### EXERCISE PROMPT
Your task is to copy the lines of the data below from the line holding "assert (res = Ok tt) as ->." through the line holding "Example abandoned_stream_outlives_deadlines : mg_tasks", inclusive, exactly and with nothing added.

Dataset entries:
◇ ◇ ◇

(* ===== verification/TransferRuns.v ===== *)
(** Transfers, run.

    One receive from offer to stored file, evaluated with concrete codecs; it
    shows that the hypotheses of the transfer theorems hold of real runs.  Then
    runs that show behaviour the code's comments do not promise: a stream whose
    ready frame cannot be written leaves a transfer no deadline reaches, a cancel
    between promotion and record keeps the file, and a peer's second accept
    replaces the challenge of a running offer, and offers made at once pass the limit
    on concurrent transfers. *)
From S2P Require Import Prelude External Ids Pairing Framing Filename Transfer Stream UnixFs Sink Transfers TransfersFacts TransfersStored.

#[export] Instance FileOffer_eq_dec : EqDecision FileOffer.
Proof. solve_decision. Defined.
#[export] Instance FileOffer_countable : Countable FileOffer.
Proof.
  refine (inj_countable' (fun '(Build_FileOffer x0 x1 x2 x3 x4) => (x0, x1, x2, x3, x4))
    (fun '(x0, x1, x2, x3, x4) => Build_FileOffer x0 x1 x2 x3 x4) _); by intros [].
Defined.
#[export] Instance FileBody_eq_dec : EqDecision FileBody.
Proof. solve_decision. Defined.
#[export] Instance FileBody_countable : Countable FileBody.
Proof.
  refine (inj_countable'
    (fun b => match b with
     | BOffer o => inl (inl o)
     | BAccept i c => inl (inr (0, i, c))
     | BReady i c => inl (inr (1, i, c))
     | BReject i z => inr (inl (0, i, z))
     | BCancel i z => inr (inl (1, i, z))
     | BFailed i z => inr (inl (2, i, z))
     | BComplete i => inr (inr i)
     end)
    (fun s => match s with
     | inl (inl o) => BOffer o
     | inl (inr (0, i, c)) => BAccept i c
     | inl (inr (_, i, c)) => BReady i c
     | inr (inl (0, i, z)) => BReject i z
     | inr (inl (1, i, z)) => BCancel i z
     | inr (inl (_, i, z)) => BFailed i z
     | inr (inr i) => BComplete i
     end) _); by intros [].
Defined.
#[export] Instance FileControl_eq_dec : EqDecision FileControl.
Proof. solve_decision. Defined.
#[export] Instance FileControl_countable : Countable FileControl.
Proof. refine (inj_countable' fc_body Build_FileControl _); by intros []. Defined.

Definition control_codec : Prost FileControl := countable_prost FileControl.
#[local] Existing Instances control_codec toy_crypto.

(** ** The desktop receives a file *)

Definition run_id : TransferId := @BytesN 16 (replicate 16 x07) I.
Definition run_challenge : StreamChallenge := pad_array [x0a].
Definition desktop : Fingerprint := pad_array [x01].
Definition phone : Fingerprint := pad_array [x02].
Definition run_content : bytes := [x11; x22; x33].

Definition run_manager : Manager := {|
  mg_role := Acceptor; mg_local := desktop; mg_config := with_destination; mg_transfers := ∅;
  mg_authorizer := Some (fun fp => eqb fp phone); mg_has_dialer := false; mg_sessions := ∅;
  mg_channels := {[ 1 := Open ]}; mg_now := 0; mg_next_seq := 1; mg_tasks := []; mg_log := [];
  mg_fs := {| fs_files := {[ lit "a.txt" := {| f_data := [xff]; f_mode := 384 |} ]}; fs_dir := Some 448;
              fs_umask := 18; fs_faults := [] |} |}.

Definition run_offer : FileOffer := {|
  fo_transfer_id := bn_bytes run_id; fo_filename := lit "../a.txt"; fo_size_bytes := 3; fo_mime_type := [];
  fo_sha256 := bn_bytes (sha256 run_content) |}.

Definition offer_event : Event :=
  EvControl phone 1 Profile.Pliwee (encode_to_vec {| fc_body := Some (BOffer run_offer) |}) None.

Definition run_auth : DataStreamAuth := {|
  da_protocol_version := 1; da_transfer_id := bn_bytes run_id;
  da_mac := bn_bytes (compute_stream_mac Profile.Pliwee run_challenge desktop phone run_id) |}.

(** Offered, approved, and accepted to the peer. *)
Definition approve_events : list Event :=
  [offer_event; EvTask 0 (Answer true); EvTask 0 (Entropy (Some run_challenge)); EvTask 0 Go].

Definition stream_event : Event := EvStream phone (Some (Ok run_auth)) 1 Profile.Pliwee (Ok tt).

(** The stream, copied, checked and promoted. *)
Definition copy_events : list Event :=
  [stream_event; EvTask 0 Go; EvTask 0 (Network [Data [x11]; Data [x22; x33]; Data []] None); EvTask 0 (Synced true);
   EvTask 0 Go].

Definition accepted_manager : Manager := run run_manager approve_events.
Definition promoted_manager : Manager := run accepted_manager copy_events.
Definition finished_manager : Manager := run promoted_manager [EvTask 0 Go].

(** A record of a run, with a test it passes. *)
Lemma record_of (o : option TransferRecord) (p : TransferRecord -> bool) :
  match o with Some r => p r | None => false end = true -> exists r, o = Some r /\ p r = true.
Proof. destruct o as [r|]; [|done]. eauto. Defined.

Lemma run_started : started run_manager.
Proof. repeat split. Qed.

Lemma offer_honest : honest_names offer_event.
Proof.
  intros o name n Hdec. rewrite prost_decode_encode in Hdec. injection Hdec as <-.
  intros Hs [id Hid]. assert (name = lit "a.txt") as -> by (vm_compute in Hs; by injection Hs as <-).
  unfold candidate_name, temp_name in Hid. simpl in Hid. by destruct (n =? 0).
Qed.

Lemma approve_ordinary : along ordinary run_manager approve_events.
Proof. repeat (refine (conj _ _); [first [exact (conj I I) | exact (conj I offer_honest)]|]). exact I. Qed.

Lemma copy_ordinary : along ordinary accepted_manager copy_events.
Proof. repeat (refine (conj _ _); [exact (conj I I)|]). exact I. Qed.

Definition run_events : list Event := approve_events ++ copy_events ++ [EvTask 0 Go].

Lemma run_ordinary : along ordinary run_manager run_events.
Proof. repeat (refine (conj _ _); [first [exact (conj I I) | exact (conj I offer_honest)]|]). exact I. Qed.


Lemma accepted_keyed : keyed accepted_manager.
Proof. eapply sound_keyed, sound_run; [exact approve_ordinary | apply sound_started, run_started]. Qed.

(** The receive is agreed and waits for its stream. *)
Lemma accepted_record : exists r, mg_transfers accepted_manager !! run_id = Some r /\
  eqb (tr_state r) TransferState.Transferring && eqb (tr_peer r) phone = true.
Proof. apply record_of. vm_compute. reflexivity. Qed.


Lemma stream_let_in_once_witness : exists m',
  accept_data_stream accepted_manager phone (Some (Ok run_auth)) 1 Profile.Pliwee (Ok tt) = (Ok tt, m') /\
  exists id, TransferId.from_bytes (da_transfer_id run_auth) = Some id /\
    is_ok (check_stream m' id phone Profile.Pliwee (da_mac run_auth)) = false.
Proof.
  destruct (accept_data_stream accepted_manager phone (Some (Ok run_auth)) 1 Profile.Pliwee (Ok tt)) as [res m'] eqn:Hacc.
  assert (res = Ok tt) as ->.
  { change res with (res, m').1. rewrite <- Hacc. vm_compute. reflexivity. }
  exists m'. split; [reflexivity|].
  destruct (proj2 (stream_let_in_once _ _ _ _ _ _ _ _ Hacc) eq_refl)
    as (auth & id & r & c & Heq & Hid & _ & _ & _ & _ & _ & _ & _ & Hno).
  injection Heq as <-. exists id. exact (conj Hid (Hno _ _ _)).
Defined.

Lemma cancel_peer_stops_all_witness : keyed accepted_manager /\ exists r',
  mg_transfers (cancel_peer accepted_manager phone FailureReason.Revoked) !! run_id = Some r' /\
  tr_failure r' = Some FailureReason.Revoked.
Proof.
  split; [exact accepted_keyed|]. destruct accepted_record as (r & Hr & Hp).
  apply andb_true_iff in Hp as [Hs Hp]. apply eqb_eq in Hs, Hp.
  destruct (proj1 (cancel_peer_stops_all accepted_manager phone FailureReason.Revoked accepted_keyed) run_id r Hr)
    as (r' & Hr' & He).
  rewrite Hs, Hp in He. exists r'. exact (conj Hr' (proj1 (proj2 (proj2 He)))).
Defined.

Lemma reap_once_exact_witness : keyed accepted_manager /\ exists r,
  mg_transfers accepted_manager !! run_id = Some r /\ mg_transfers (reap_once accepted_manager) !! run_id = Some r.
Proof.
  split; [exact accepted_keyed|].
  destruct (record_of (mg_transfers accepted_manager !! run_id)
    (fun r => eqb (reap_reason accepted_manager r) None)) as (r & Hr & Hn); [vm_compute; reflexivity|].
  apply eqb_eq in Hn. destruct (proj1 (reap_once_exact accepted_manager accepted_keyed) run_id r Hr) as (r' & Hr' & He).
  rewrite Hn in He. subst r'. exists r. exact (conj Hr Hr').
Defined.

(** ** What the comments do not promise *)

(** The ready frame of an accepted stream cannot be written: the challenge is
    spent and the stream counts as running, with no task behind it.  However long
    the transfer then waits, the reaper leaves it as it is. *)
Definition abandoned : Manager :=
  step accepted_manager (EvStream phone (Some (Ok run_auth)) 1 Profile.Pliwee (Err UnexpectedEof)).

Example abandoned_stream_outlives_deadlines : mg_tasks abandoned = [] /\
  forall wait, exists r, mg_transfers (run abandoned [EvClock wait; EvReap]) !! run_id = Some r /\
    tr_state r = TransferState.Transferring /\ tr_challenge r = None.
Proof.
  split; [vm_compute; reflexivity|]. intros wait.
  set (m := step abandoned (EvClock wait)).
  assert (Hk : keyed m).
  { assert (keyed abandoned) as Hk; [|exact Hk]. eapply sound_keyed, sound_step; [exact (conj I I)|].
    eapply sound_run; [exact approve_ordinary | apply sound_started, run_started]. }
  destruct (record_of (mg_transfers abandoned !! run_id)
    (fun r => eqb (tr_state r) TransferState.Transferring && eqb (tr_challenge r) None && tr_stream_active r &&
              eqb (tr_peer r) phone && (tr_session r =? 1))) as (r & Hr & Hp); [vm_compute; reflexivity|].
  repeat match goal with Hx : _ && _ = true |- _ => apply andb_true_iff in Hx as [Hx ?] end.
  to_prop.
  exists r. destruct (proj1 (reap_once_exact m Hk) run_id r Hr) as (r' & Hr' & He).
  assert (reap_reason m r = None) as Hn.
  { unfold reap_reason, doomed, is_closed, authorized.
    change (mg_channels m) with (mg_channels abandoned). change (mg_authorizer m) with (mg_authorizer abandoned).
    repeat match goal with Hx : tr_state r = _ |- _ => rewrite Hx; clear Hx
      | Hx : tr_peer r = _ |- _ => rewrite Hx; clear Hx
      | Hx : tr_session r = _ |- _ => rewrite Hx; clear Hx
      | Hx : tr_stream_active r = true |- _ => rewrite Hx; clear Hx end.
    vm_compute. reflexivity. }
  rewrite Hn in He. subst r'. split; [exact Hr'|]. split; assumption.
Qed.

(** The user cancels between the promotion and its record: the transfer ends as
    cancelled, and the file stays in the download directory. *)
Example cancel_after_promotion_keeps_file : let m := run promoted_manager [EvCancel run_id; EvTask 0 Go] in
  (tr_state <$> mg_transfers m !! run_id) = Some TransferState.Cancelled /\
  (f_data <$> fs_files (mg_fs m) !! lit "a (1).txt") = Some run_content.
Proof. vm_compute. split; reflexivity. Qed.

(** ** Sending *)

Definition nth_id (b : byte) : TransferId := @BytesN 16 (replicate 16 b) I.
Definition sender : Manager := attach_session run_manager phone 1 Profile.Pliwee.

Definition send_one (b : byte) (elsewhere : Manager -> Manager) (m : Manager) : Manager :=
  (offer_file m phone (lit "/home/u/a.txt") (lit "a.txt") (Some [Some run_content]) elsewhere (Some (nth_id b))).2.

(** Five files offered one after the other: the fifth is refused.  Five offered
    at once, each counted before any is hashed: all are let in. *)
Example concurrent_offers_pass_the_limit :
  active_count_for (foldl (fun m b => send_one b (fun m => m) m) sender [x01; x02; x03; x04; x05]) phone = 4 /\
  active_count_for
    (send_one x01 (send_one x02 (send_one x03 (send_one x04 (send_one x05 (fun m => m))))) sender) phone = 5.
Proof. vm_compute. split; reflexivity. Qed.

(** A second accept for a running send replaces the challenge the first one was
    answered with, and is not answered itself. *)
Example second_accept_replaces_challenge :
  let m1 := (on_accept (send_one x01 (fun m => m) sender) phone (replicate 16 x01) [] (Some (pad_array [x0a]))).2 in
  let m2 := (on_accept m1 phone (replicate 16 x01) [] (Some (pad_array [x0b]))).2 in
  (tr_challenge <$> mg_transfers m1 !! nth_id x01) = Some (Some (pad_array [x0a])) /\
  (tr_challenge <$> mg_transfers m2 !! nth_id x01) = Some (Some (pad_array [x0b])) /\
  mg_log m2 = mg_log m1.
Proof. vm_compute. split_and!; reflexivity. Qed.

◇ ◇ ◇

### ANSWER BOX
  assert (res = Ok tt) as ->.
  { change res with (res, m').1. rewrite <- Hacc. vm_compute. reflexivity. }
  exists m'. split; [reflexivity|].
  destruct (proj2 (stream_let_in_once _ _ _ _ _ _ _ _ Hacc) eq_refl)
    as (auth & id & r & c & Heq & Hid & _ & _ & _ & _ & _ & _ & _ & Hno).
  injection Heq as <-. exists id. exact (conj Hid (Hno _ _ _)).
Defined.

Lemma cancel_peer_stops_all_witness : keyed accepted_manager /\ exists r',
  mg_transfers (cancel_peer accepted_manager phone FailureReason.Revoked) !! run_id = Some r' /\
  tr_failure r' = Some FailureReason.Revoked.
Proof.
  split; [exact accepted_keyed|]. destruct accepted_record as (r & Hr & Hp).
  apply andb_true_iff in Hp as [Hs Hp]. apply eqb_eq in Hs, Hp.
  destruct (proj1 (cancel_peer_stops_all accepted_manager phone FailureReason.Revoked accepted_keyed) run_id r Hr)
    as (r' & Hr' & He).
  rewrite Hs, Hp in He. exists r'. exact (conj Hr' (proj1 (proj2 (proj2 He)))).
Defined.

Lemma reap_once_exact_witness : keyed accepted_manager /\ exists r,
  mg_transfers accepted_manager !! run_id = Some r /\ mg_transfers (reap_once accepted_manager) !! run_id = Some r.
Proof.
  split; [exact accepted_keyed|].
  destruct (record_of (mg_transfers accepted_manager !! run_id)
    (fun r => eqb (reap_reason accepted_manager r) None)) as (r & Hr & Hn); [vm_compute; reflexivity|].
  apply eqb_eq in Hn. destruct (proj1 (reap_once_exact accepted_manager accepted_keyed) run_id r Hr) as (r' & Hr' & He).
  rewrite Hn in He. subst r'. exists r. exact (conj Hr Hr').
Defined.

(** ** What the comments do not promise *)

(** The ready frame of an accepted stream cannot be written: the challenge is
    spent and the stream counts as running, with no task behind it.  However long
    the transfer then waits, the reaper leaves it as it is. *)
Definition abandoned : Manager :=
  step accepted_manager (EvStream phone (Some (Ok run_auth)) 1 Profile.Pliwee (Err UnexpectedEof)).

Example abandoned_stream_outlives_deadlines : mg_tasks abandoned = [] /\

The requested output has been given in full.